De acordo com informações do portal Metrópoles, os laudos indicam que Buzzi apresenta disfunção erétil de origem multifatorial, ausência de libido, hipogonadismo e ausência de ejaculação anterógrada. O laudo, datado de 6 de fevereiro de 2026, afirma que não há "respaldo" para a "hipótese de função sexual exacerbada", devido ao "comprometimento da função sexual masculina". O documento também menciona um histórico de cirurgia de próstata, diabetes, hipertensão e uso contínuo de medicamentos. O laudo foi apresentado em resposta às acusações de uma jovem de 18 anos, que relatou ter sido agarrada três vezes por Buzzi na praia de Balneário Camboriú, em janeiro deste ano, durante férias com a família do magistrado. Além disso, uma funcionária terceirizada que trabalhou como secretária no gabinete de Buzzi também fez uma denúncia.

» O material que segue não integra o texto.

(** Follow a run through the nodes that are known. *)
Ltac follow :=
  repeat match goal with
  | Hr : runs _ _ _ _ ?id _ _ _ _, En : Program_get _ ?id = Some _ |- _ =>
      pose proof (runs_at _ _ _ _ _ _ _ _ _ _ Hr En); clear Hr; cbn beta iota in *
  | He : exists _, _ |- _ => destruct He
  | Ha : _ /\ _ |- _ => destruct Ha
  end; subst.
Ltac jets :=
  repeat match goal with
  | Hj : jet_eval JTxSigHash _ _ = Ok _ |- _ => injection Hj as <-
  | Hj : jet_eval JBlockHeight _ _ = Ok _ |- _ => injection Hj as <-
  | Hj : jet_eval JSha256 _ _ = Ok _ |- _ => apply sha256_Ok in Hj as (? & -> & ->)
  | Hj : jet_eval JEd25519Verify (VPair (VBytes _) (VPair (VBytes _) _)) _ = Ok _ |- _ => apply verify_Ok in Hj as (? & -> & ->)
  | Hj : jet_eval JEqHash _ _ = Ok _ |- _ => injection Hj as <-
  | Hj : jet_eval JGt64 _ _ = Ok _ |- _ => injection Hj as <-
  | Hj : jet_eval JLt64 _ _ = Ok _ |- _ => injection Hj as <-
  end.

Lemma judged_height pol w verdict :
  0 <= w -> (forall items, policy_run c pol items = Some (verdict, items)) -> judged pol w (VBool verdict) w.
Proof. intros Hw Hp. exists verdict, []. split_and!; [done|by apply consumed_nil|done]. Qed.

Lemma policy_sound id pol : at_policy p ts id pol ->
  forall v w r w', 0 <= w -> run id v w r w' -> judged pol w r w'.
Proof.
  induction 1; intros v w0 r w' Hw Hr; follow.
  - match goal with Hx : reads _ _ _ _ _ |- _ => apply reads_consumed in Hx; [|done] end. jets.
    eexists _, [_]. split_and!; [done|eassumption|done].
  - match goal with Hx : reads _ _ _ _ _ |- _ => apply reads_consumed in Hx; [|done] end. jets.
    eexists _, [_]. split_and!; [done|eassumption|done].
  - jets. by apply judged_height.
  - jets. by apply judged_height.
  - match goal with Hx : run a _ _ _ _ |- _ => apply IHat_policy1 in Hx as (verdict & items & -> & Hc & Ha); [|done] end.
    match goal with Hx : _ \/ _ |- _ => destruct Hx as [(? & ? & _)|[(? & ? & _)|(verdict' & [= <-] & _ & Hrun)]]; [done|done|] end. destruct verdict.
    + pose proof Hc as (_ & _ & _ & Hx). pose proof (len_nonneg (witness_values items)).
      apply IHat_policy2 in Hrun as (verdict2 & items2 & -> & Hc2 & Hb); [|lia].
      exists verdict2, (items ++ items2). split_and!; [done|by eapply consumed_app|].
      intros rest. cbn [policy_run]. by rewrite <- app_assoc, Ha, Hb.
    + follow. exists false, items. split_and!; [done|done|]. intros rest. cbn [policy_run]. by rewrite Ha.
Qed.

Lemma at_menu_sound id m : at_menu p ts id m ->
  forall sel w r w', 0 <= w -> matches_type sel (menu_type m) = true -> run id sel w r w' ->
  exists pol, pick m sel = Some pol /\ judged pol w r w'.
Proof.
  induction 1 as [id pol Hin Hp|id f g l r Hn Hin Hl IHl Hr IHr]; intros sel w res w' Hw Hm Hrun.
  - exists pol. split; [by destruct sel|by eapply policy_sound].
  - destruct (runs_at _ _ _ _ _ _ _ _ _ _ Hrun Hn) as [(a & -> & Hf & Hr')|[(b & -> & Hf & Hr')|(x & -> & Hb & Hr')]].
    + apply (payload_matches ts f _ _ (at_menu_input _ _ _ _ Hl)) in Hf. cbn [pick]. by apply (IHl a w res w').
    + apply (payload_matches ts g _ _ (at_menu_input _ _ _ _ Hr)) in Hf. cbn [pick]. by apply (IHr b w res w').
    + assert (menu_type (Choice l r) = bool_type) as Ht.
      { destruct Hin as (tn & Htn & <-), Hb as (tn' & Htn' & Hb'). congruence. }
      destruct l as [pl|]; [|done]. destruct r as [pr|]; [|done]. inversion Hl; inversion Hr; subst. cbn [pick].
      eexists. split; [done|]. by destruct x; eapply policy_sound.
Qed.

Lemma covenant_sound cov input w' verdict : at_covenant p ts cov ->
  run (root p) input 0 verdict w' -> len data <= w' ->
  exists items b, verdict = VBool b /\ data = witness_values items /\ Forall Value_wf items /\
    covenant_run c cov items = Some (b, []).
Proof.
  assert (forall items, consumed data 0 items w' -> len data <= w' -> data = witness_values items) as Hall.
  { intros items (_ & _ & Es & ->) Hlen. rewrite slice_from_0 in Es. rewrite Es at 1.
    unfold slice_from. rewrite drop_ge; [by rewrite app_nil_r|]. unfold len in *. lia. }
  destruct 1 as [pol Hp|s k l r Hroot Hs Hw Hm]; intros Hrun Hlen.
  - destruct (policy_sound _ _ Hp input 0 verdict w' ltac:(lia) Hrun) as (b & items & -> & Hc & Hpol). exists items, b.
    pose proof (Hpol []) as Hpol'. rewrite app_nil_r in Hpol'. split_and!; [done|by apply Hall|by apply Hc|done].
  - destruct (runs_at _ _ _ _ _ _ _ _ _ _ Hrun Hroot) as (sel & w1 & Hsel & Hk).
    pose proof (runs_at _ _ _ _ _ _ _ _ _ _ Hsel Hs) as Hread. cbn beta iota in Hread.
    assert (matches_type sel (menu_type (Choice l r)) = true) as Hty.
    { destruct Hread as (_ & n & _ & _ & [Ht|Ht]); rewrite Hw in Ht; [done|exact Ht]. }
    apply reads_consumed in Hread as Hc1; [|done]. pose proof Hc1 as (_ & _ & _ & Hx). pose proof (len_nonneg (witness_values [sel])).
    destruct (at_menu_sound _ _ Hm sel w1 verdict w' ltac:(lia) Hty Hk) as (pol & Hpick & b & items & -> & Hc2 & Hpol).
    pose proof (consumed_app _ _ _ _ _ _ Hc1 Hc2) as Hc. exists (sel :: items), b. pose proof (Hpol []) as Hpol'. rewrite app_nil_r in Hpol'.
    split_and!; [done|by apply Hall|by apply Hc|]. cbn [covenant_run]. rewrite Hpick. exact Hpol'.
Qed.
End Sound.

(** ** A script accepts all its covenant accepts *)

Section Complete.
Context `{Sha2} `{Ed25519} `{Layout} `{!LayoutLaws}.
Context (p : Program) (c : ScriptContext) (ts : list TypedNode) (data : bytes).

Fixpoint policy_depth (pol : policy) : nat :=
  match pol with Both a b => S (Nat.max (policy_depth a) (S (Nat.max 1 (policy_depth b)))) | _ => 4 end.
(** Bounds on the cost of a policy, without that of its items. *)
Fixpoint policy_steps (msg_len : Z) (pol : policy) : Z :=
  match pol with
  | Signed _ => 5012 + msg_len / 64 + 8 * div_ceil msg_len 64
  | Preimage _ => 519
  | After _ | Before _ => 20
  | Both a b => policy_steps msg_len a + policy_steps msg_len b + 3
  end.
Fixpoint policy_cells (pol : policy) : Z :=
  match pol with Signed _ => 2 | Both a b => policy_cells a + policy_cells b | _ => 1 end.
Fixpoint policy_memory (pol : policy) : Z :=
  match pol with
  | Signed pk => bytes_capacity (sig_hash c) + bytes_capacity pk + 4 * VALUE_SIZE
  | Both a b => policy_memory a + policy_memory b
  | _ => 2 * VALUE_SIZE
  end.
Definition items_steps (items : list Value) : Z := sum_of (fun v => bytes_len v / 64 * 8) items.
Definition items_heap (items : list Value) : Z := sum_of heap_size items.


(** What the items of a policy are does not depend on what follows. *)
Lemma policy_run_items pol items b rest :
  policy_run c pol items = Some (b, rest) ->
  exists used, items = used ++ rest /\ forall rest', policy_run c pol (used ++ rest') = Some (b, rest').
Proof.
  revert items b rest. induction pol as [pk|h|t|t|a IHa b IHb]; intros items v rest; cbn [policy_run].
  - destruct items as [|[] items]; try done. intros [= <- <-]. eexists [_]. done.
  - destruct items as [|[] items]; try done. intros [= <- <-]. eexists [_]. done.
  - intros [= <- <-]. by exists [].
  - intros [= <- <-]. by exists [].
  - destruct (policy_run c a items) as [[[] r1]|] eqn:Ea; [| |done].
    + intros Eb. apply IHa in Ea as (ua & -> & Ha). apply IHb in Eb as (ub & -> & Hb).
      exists (ua ++ ub). rewrite app_assoc. split; [done|]. intros rest'. by rewrite <- app_assoc, Ha, Hb.
    + intros [= <- <-]. apply IHa in Ea as (ua & -> & Ha). exists ua. split; [done|]. intros rest'. by rewrite Ha.
Qed.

Na segunda-feira, a coluna de Malu Gaspar, do GLOBO, informou que a Polícia Federal irá investigar o envio de uma mensagem a integrantes do STJ sobre o caso. A mensagem, originada de um número com DDD do Rio Grande do Sul, gerou desconfiança entre os ministros, que suspeitam de uma tentativa de tumultuar o julgamento do plenário do STJ, previsto para agosto. A mensagem menciona uma "reviravolta no caso Buzzi", afirmando que uma das "supostas vítimas" declarou em depoimento que "não houve nada" e que "ele sempre foi respeitoso".

Fontes próximas ao caso afirmam que as duas vítimas não recuaram em seus relatos. A defesa de Buzzi também procurou uma terceira mulher mencionada no depoimento de uma das vítimas, mas ela negou ter conhecimento dos episódios de assédio. Nos bastidores do STJ, a mensagem é vista como uma tentativa de intimidação e desinformação, com um ministro comentando que a situação é "um absurdo".

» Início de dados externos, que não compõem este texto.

Lemma saturating_over cap v n : cap < U64_MAX -> (cap <? saturating_add U64_MAX v n) = (cap <? v + n).
Proof. intros. unfold saturating_add. destruct (Z.ltb_spec cap (v + n)), (Z.ltb_spec cap (Z.min U64_MAX (v + n))); lia. Qed.

(** ** Properties *)

(** Frame memory is accounted for exactly, under every interleaving.  After any
    steps of any number of tasks, each counter is the sum of the reservations
    charged to it and within its cap, so no subtraction wraps and the
    reservations that are held together never exceed the global cap, nor those
    of a peer the peer's cap; and when every task is done the counters are back
    at zero: no failure, roll-back or drop leaks or double-frees a byte. *)
Theorem frame_budget_exact (caps : Caps) (s : BudgetState) :
  caps_wf caps -> rtc (budget_step caps) BudgetState_new s ->
  global_used (counters s) = sum_of global_share (tasks s) /\ 0 <= global_used (counters s) <= global_cap caps /\
  (forall p, peer_used (counters s) p = sum_of (peer_share p) (tasks s) /\ 0 <= peer_used (counters s) p <= peer_cap caps p) /\
  (Forall (fun t => match t with Released | Refused _ => True | _ => False end) (tasks s) ->
   global_used (counters s) = 0 /\ forall p, peer_used (counters s) p = 0).
Proof.
  intros Hcaps Hr. assert (budget_ok caps s) as [Hwf Hg Hp Hgcap Hpcap].
  { revert s Hr. apply (rtc_ind_r (R := budget_step caps) (budget_ok caps)); [by apply budget_ok_new|]. intros y z _ Hs Hy. by eapply budget_step_ok. }
  destruct (shares_nonneg _ Hwf) as [Hgn Hpn]. pose proof (sum_of_nonneg _ _ Hgn). pose proof (fun p => sum_of_nonneg _ _ (Hpn p)) as Hp0.
  split_and!; [done|lia|done| |].
  - intros p. rewrite Hp at 2. split_and!; auto.
  - intros Hdone. rewrite Hg. split; [|intros p; rewrite Hp]; clear -Hdone; induction Hdone as [|[] ts Ht _ IH]; try done; rewrite sum_of_cons, IH; done.
Qed.

Definition small_caps : Caps := {| global_cap := 10; peer_cap := fun _ => 8 |}.
Lemma frame_budget_exact_witness : let s := {| counters := {| global_used := 0; peer_used := fun q => if decide (q = 1) then 6 else 0 |}; tasks := [LoadGlobal 1 6] |} in
  caps_wf small_caps /\ rtc (budget_step small_caps) BudgetState_new s /\ 0 <= peer_used (counters s) 1 <= 8.
Proof.
  intros s. assert (caps_wf small_caps) as Hc by (split; [|intros p]; cbn; unfold U64_MAX; lia).
  assert (rtc (budget_step small_caps) BudgetState_new s) as Hr.
  { eapply rtc_l; [apply (step_call _ _ 1 6); unfold in_u64, U64_MAX; lia|].
    eapply rtc_l; [by eapply (step_task _ _ 0 false)|]. eapply rtc_l; [by eapply (step_task _ _ 0 false)|]. apply rtc_refl. }
  split; [exact Hc|]. split; [exact Hr|]. destruct (frame_budget_exact small_caps s Hc Hr) as (_ & _ & Hp & _). apply (Hp 1).
Defined.

(** [try_reserve] on its own meets its documentation: it refuses with
    [PerPeer] exactly when the peer's cap would be exceeded, otherwise with
    [Global] exactly when the global cap would be exceeded, in both cases
    leaving the counters as they were, and otherwise charges the bytes to both
    counters; and dropping the reservation afterwards restores them. *)
Theorem try_reserve_refines (caps : Caps) (p n : Z) (c : Counters) :
  caps_wf caps -> in_u64 n -> 0 <= global_used c <= global_cap caps -> (forall q, 0 <= peer_used c q <= peer_cap caps q) ->
  fst (try_reserve caps p n c) = fst (reserve_spec caps p n c) /\ snd (try_reserve caps p n c) ≡ snd (reserve_spec caps p n c) /\
  (fst (try_reserve caps p n c) = Holding p n -> snd (drop caps p n (snd (try_reserve caps p n c))) ≡ c).
Proof.
  intros [Hgc Hpc] Hn Hg Hp. specialize (Hpc p) as Hcp. specialize (Hp p) as Hpp. unfold in_u64 in Hn.
  unfold try_reserve, reserve_spec. cbn [run_alone task_step]. rewrite (saturating_over (peer_cap caps p)) by lia.
  destruct (Z.ltb_spec (peer_cap caps p) (peer_used c p + n)) as [|Hroom]; [split_and!; [done|reflexivity|discriminate]|].
  rewrite Z.eqb_refl. cbn [negb andb run_alone task_step set_peer global_used peer_used]. rewrite (saturating_over (global_cap caps)) by lia.
  destruct (Z.ltb_spec (global_cap caps) (global_used c + n)) as [|Hgroom].
  - cbn. split_and!; [done| |discriminate]. split; [done|]. intros q. cbn. rewrite (decide_True (P := p = p)) by done. case_decide as Hq; [|done].
    subst q. rewrite fetch_sub_share; unfold saturating_add; lia.
  - rewrite Z.eqb_refl. cbn. split_and!; [done| |intros _].
    + split; cbn; [unfold saturating_add; lia|]. intros q. case_decide as Hq; [subst q; unfold saturating_add|]; lia.
    + split; cbn; [rewrite fetch_sub_share; unfold saturating_add; lia|]. intros q. rewrite (decide_True (P := p = p)) by done. case_decide as Hq; [|done].
      subst q. rewrite fetch_sub_share; unfold saturating_add; lia.
Qed.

Quando as acusações foram divulgadas, Buzzi expressou surpresa com o teor das insinuações na imprensa, afirmando que elas "não correspondem aos fatos" e repudiando qualquer ilação sobre a prática de atos impróprios. Nos bastidores, colegas têm aconselhado Buzzi a antecipar sua aposentadoria e deixar o tribunal, a fim de conter a repercussão negativa do episódio, mas até o momento ele não demonstrou intenção de tomar essa decisão.